• _Exercise aim_
Which lines run from the one containing "(joins -> pr_threads" through the end of the material? Transcribe them word for word, and only them.

The data Block Start

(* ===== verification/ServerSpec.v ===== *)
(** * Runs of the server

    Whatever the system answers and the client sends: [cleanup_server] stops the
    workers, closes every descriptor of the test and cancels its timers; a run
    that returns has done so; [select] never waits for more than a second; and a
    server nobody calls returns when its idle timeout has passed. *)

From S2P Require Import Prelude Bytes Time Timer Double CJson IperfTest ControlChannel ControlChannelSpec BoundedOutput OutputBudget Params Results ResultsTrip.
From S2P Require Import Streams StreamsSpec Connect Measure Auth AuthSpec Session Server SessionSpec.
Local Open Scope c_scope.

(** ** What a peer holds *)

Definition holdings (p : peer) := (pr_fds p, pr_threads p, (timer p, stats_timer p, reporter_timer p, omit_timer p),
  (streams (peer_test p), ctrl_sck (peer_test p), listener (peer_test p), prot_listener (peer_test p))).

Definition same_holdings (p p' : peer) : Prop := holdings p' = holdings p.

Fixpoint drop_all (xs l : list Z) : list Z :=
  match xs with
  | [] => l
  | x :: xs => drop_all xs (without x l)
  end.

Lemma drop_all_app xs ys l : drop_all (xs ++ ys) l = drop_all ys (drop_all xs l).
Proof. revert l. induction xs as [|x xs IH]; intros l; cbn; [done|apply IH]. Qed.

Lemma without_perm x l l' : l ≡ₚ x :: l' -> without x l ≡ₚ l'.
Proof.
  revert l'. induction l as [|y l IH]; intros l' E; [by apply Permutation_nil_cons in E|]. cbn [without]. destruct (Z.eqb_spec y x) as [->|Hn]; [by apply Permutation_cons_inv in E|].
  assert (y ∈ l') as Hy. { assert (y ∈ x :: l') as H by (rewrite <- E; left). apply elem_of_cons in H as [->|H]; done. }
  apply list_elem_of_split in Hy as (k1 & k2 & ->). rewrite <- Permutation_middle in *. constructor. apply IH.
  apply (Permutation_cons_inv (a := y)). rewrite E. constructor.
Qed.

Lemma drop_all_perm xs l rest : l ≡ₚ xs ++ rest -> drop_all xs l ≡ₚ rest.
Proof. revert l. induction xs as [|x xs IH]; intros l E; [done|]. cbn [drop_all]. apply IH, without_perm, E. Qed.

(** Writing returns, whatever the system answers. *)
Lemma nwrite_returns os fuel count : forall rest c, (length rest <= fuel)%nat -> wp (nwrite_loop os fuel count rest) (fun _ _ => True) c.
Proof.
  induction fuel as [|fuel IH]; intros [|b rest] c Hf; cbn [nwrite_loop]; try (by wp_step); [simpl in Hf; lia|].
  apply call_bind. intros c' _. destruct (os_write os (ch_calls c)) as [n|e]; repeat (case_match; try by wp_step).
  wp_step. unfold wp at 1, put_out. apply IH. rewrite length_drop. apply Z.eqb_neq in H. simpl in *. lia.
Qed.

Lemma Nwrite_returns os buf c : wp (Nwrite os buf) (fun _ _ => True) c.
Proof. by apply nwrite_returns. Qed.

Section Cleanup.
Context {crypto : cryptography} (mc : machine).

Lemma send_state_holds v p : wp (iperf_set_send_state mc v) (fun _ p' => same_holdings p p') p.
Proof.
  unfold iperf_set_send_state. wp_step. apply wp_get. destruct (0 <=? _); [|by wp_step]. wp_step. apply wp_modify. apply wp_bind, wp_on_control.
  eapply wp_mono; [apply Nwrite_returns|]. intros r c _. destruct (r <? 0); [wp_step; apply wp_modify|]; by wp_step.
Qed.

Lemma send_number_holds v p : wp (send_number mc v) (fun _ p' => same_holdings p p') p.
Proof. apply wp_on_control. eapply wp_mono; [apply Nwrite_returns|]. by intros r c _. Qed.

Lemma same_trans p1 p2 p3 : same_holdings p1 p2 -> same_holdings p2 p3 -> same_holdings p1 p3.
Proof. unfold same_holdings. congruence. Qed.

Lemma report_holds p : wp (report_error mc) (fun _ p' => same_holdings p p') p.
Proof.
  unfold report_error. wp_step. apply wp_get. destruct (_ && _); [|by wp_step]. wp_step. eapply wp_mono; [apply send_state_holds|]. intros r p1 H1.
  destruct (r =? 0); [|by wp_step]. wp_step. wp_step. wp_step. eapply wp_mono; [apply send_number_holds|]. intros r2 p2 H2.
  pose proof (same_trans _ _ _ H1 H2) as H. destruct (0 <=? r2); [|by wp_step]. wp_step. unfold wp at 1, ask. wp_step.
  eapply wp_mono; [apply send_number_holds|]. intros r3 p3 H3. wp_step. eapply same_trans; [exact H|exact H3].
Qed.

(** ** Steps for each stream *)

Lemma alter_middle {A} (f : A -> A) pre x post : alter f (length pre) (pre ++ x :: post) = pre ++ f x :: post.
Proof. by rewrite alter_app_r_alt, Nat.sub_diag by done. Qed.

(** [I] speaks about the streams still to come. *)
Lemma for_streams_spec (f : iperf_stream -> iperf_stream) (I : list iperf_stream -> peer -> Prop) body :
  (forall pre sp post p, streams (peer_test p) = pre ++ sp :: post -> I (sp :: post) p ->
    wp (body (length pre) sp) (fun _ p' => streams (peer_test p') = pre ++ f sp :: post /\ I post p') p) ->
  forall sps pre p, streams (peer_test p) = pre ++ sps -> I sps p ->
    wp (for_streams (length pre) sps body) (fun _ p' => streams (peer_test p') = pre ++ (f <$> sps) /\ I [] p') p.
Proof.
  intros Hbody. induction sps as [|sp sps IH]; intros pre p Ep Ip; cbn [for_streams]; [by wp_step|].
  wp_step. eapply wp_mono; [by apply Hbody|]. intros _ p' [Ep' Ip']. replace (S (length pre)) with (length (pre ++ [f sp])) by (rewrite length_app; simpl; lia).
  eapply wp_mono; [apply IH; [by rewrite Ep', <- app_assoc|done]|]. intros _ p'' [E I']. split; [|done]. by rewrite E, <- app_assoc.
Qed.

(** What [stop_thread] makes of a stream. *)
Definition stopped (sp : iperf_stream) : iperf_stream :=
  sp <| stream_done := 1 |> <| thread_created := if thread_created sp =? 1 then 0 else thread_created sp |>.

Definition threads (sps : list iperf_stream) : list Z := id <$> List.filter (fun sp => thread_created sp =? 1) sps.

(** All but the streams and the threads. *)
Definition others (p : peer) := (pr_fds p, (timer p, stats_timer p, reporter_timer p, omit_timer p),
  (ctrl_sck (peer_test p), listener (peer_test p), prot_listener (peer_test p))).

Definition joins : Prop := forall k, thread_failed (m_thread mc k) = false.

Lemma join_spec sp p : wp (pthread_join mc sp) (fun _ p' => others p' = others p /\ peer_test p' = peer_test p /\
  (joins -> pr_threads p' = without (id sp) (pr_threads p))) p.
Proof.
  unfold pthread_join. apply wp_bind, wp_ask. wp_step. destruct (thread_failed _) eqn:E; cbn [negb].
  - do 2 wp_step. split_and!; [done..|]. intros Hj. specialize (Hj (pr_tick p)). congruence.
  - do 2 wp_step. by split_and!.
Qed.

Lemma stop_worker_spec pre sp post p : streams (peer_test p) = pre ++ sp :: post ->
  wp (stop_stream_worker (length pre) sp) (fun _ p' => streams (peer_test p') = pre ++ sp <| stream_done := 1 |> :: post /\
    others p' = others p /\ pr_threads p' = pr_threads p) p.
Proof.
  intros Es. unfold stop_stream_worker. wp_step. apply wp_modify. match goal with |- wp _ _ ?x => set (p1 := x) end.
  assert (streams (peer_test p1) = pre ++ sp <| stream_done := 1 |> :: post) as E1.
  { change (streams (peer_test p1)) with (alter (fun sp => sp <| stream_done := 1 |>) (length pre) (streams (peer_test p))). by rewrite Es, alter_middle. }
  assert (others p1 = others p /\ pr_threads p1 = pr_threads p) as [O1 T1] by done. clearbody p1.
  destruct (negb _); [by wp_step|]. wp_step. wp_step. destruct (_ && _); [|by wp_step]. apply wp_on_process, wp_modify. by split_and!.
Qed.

The data Block End

• _Exercise output_
  (joins -> pr_threads p' = without (id sp) (pr_threads p))) p.
Proof.
  unfold pthread_join. apply wp_bind, wp_ask. wp_step. destruct (thread_failed _) eqn:E; cbn [negb].
  - do 2 wp_step. split_and!; [done..|]. intros Hj. specialize (Hj (pr_tick p)). congruence.
  - do 2 wp_step. by split_and!.
Qed.

Lemma stop_worker_spec pre sp post p : streams (peer_test p) = pre ++ sp :: post ->
  wp (stop_stream_worker (length pre) sp) (fun _ p' => streams (peer_test p') = pre ++ sp <| stream_done := 1 |> :: post /\
    others p' = others p /\ pr_threads p' = pr_threads p) p.
Proof.
  intros Es. unfold stop_stream_worker. wp_step. apply wp_modify. match goal with |- wp _ _ ?x => set (p1 := x) end.
  assert (streams (peer_test p1) = pre ++ sp <| stream_done := 1 |> :: post) as E1.
  { change (streams (peer_test p1)) with (alter (fun sp => sp <| stream_done := 1 |>) (length pre) (streams (peer_test p))). by rewrite Es, alter_middle. }
  assert (others p1 = others p /\ pr_threads p1 = pr_threads p) as [O1 T1] by done. clearbody p1.
  destruct (negb _); [by wp_step|]. wp_step. wp_step. destruct (_ && _); [|by wp_step]. apply wp_on_process, wp_modify. by split_and!.
Qed.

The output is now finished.